TASK TO CARRY OUT
What is needed is an exact copy of all the entries below.

INFORMATION PROVIDED
'''

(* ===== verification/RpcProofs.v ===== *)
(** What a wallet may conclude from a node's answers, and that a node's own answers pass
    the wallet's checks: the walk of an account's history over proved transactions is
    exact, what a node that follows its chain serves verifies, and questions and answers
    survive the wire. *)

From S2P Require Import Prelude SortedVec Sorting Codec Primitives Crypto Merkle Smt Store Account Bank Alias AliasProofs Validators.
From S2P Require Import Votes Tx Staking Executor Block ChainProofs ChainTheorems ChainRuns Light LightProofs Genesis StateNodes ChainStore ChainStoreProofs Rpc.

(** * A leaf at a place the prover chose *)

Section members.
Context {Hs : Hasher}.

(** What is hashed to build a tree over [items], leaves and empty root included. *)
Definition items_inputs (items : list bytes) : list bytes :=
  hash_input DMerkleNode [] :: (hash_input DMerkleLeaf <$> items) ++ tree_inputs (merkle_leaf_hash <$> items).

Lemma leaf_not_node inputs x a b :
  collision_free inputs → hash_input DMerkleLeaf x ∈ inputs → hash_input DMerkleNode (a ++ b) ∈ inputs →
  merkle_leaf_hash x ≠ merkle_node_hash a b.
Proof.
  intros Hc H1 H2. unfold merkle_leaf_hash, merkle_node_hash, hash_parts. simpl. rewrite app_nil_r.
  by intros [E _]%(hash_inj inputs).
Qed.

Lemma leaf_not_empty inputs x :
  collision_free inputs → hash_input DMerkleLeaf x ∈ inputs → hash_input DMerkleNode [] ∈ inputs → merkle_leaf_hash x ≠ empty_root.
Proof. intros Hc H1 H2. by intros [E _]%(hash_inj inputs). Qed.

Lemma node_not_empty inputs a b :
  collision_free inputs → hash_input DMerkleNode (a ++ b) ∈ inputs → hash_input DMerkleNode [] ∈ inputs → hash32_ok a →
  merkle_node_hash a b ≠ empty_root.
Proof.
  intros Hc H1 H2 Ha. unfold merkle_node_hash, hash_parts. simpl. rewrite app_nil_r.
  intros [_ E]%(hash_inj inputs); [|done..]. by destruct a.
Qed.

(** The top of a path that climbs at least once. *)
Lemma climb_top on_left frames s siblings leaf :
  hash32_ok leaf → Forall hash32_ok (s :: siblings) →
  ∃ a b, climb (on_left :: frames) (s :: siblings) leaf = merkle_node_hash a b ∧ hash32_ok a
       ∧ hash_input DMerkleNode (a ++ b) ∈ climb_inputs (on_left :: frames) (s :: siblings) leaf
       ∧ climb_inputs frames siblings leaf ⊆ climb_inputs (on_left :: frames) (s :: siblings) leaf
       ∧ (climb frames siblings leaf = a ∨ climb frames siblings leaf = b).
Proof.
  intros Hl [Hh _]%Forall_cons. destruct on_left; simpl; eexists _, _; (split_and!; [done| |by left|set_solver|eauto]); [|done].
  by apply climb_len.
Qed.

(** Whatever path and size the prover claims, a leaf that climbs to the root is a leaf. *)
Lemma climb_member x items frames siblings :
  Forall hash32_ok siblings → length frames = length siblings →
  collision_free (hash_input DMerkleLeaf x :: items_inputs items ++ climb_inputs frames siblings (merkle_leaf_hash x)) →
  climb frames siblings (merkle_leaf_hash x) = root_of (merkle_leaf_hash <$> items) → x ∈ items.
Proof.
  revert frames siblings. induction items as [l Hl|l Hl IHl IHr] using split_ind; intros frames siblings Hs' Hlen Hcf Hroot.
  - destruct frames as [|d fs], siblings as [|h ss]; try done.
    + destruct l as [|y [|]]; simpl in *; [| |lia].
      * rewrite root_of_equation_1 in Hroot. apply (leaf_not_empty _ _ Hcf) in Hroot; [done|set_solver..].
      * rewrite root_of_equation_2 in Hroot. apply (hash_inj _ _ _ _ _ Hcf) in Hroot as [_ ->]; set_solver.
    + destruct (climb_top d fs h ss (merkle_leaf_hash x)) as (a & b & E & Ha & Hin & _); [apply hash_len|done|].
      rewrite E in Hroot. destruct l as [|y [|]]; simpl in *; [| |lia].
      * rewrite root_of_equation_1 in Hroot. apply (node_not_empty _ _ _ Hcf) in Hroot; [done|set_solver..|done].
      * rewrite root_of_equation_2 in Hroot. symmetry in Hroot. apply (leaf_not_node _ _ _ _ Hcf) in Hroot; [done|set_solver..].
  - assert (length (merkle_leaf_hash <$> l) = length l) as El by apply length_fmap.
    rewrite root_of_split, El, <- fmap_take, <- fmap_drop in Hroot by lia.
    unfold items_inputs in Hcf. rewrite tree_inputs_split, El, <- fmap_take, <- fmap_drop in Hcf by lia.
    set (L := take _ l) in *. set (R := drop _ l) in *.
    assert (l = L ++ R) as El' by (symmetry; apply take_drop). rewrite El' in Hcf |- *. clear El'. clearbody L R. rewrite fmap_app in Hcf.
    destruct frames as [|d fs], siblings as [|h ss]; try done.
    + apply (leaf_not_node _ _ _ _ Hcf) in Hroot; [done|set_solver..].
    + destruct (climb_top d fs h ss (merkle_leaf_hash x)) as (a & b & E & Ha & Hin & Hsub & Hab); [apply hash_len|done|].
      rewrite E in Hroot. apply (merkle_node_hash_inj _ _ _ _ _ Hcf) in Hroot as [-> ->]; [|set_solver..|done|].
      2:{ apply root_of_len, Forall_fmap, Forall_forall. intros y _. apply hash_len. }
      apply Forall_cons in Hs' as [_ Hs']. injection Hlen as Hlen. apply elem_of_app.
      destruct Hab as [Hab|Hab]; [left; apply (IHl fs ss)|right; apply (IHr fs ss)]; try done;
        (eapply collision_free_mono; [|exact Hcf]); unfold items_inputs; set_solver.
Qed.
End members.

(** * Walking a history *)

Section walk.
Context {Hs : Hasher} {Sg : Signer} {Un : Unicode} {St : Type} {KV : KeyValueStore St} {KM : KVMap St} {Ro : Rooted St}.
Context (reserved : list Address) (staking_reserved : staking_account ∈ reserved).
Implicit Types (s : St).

'''

TASK RESPONSE
(* ===== verification/RpcProofs.v ===== *)
(** What a wallet may conclude from a node's answers, and that a node's own answers pass
    the wallet's checks: the walk of an account's history over proved transactions is
    exact, what a node that follows its chain serves verifies, and questions and answers
    survive the wire. *)

From S2P Require Import Prelude SortedVec Sorting Codec Primitives Crypto Merkle Smt Store Account Bank Alias AliasProofs Validators.
From S2P Require Import Votes Tx Staking Executor Block ChainProofs ChainTheorems ChainRuns Light LightProofs Genesis StateNodes ChainStore ChainStoreProofs Rpc.

(** * A leaf at a place the prover chose *)

Section members.
Context {Hs : Hasher}.

(** What is hashed to build a tree over [items], leaves and empty root included. *)
Definition items_inputs (items : list bytes) : list bytes :=
  hash_input DMerkleNode [] :: (hash_input DMerkleLeaf <$> items) ++ tree_inputs (merkle_leaf_hash <$> items).

Lemma leaf_not_node inputs x a b :
  collision_free inputs → hash_input DMerkleLeaf x ∈ inputs → hash_input DMerkleNode (a ++ b) ∈ inputs →
  merkle_leaf_hash x ≠ merkle_node_hash a b.
Proof.
  intros Hc H1 H2. unfold merkle_leaf_hash, merkle_node_hash, hash_parts. simpl. rewrite app_nil_r.
  by intros [E _]%(hash_inj inputs).
Qed.

Lemma leaf_not_empty inputs x :
  collision_free inputs → hash_input DMerkleLeaf x ∈ inputs → hash_input DMerkleNode [] ∈ inputs → merkle_leaf_hash x ≠ empty_root.
Proof. intros Hc H1 H2. by intros [E _]%(hash_inj inputs). Qed.

Lemma node_not_empty inputs a b :
  collision_free inputs → hash_input DMerkleNode (a ++ b) ∈ inputs → hash_input DMerkleNode [] ∈ inputs → hash32_ok a →
  merkle_node_hash a b ≠ empty_root.
Proof.
  intros Hc H1 H2 Ha. unfold merkle_node_hash, hash_parts. simpl. rewrite app_nil_r.
  intros [_ E]%(hash_inj inputs); [|done..]. by destruct a.
Qed.

(** The top of a path that climbs at least once. *)
Lemma climb_top on_left frames s siblings leaf :
  hash32_ok leaf → Forall hash32_ok (s :: siblings) →
  ∃ a b, climb (on_left :: frames) (s :: siblings) leaf = merkle_node_hash a b ∧ hash32_ok a
       ∧ hash_input DMerkleNode (a ++ b) ∈ climb_inputs (on_left :: frames) (s :: siblings) leaf
       ∧ climb_inputs frames siblings leaf ⊆ climb_inputs (on_left :: frames) (s :: siblings) leaf
       ∧ (climb frames siblings leaf = a ∨ climb frames siblings leaf = b).
Proof.
  intros Hl [Hh _]%Forall_cons. destruct on_left; simpl; eexists _, _; (split_and!; [done| |by left|set_solver|eauto]); [|done].
  by apply climb_len.
Qed.

(** Whatever path and size the prover claims, a leaf that climbs to the root is a leaf. *)
Lemma climb_member x items frames siblings :
  Forall hash32_ok siblings → length frames = length siblings →
  collision_free (hash_input DMerkleLeaf x :: items_inputs items ++ climb_inputs frames siblings (merkle_leaf_hash x)) →
  climb frames siblings (merkle_leaf_hash x) = root_of (merkle_leaf_hash <$> items) → x ∈ items.
Proof.
  revert frames siblings. induction items as [l Hl|l Hl IHl IHr] using split_ind; intros frames siblings Hs' Hlen Hcf Hroot.
  - destruct frames as [|d fs], siblings as [|h ss]; try done.
    + destruct l as [|y [|]]; simpl in *; [| |lia].
      * rewrite root_of_equation_1 in Hroot. apply (leaf_not_empty _ _ Hcf) in Hroot; [done|set_solver..].
      * rewrite root_of_equation_2 in Hroot. apply (hash_inj _ _ _ _ _ Hcf) in Hroot as [_ ->]; set_solver.
    + destruct (climb_top d fs h ss (merkle_leaf_hash x)) as (a & b & E & Ha & Hin & _); [apply hash_len|done|].
      rewrite E in Hroot. destruct l as [|y [|]]; simpl in *; [| |lia].
      * rewrite root_of_equation_1 in Hroot. apply (node_not_empty _ _ _ Hcf) in Hroot; [done|set_solver..|done].
      * rewrite root_of_equation_2 in Hroot. symmetry in Hroot. apply (leaf_not_node _ _ _ _ Hcf) in Hroot; [done|set_solver..].
  - assert (length (merkle_leaf_hash <$> l) = length l) as El by apply length_fmap.
    rewrite root_of_split, El, <- fmap_take, <- fmap_drop in Hroot by lia.
    unfold items_inputs in Hcf. rewrite tree_inputs_split, El, <- fmap_take, <- fmap_drop in Hcf by lia.
    set (L := take _ l) in *. set (R := drop _ l) in *.
    assert (l = L ++ R) as El' by (symmetry; apply take_drop). rewrite El' in Hcf |- *. clear El'. clearbody L R. rewrite fmap_app in Hcf.
    destruct frames as [|d fs], siblings as [|h ss]; try done.
    + apply (leaf_not_node _ _ _ _ Hcf) in Hroot; [done|set_solver..].
    + destruct (climb_top d fs h ss (merkle_leaf_hash x)) as (a & b & E & Ha & Hin & Hsub & Hab); [apply hash_len|done|].
      rewrite E in Hroot. apply (merkle_node_hash_inj _ _ _ _ _ Hcf) in Hroot as [-> ->]; [|set_solver..|done|].
      2:{ apply root_of_len, Forall_fmap, Forall_forall. intros y _. apply hash_len. }
      apply Forall_cons in Hs' as [_ Hs']. injection Hlen as Hlen. apply elem_of_app.
      destruct Hab as [Hab|Hab]; [left; apply (IHl fs ss)|right; apply (IHr fs ss)]; try done;
        (eapply collision_free_mono; [|exact Hcf]); unfold items_inputs; set_solver.
Qed.
End members.

(** * Walking a history *)

Section walk.
Context {Hs : Hasher} {Sg : Signer} {Un : Unicode} {St : Type} {KV : KeyValueStore St} {KM : KVMap St} {Ro : Rooted St}.
Context (reserved : list Address) (staking_reserved : staking_account ∈ reserved).
Implicit Types (s : St).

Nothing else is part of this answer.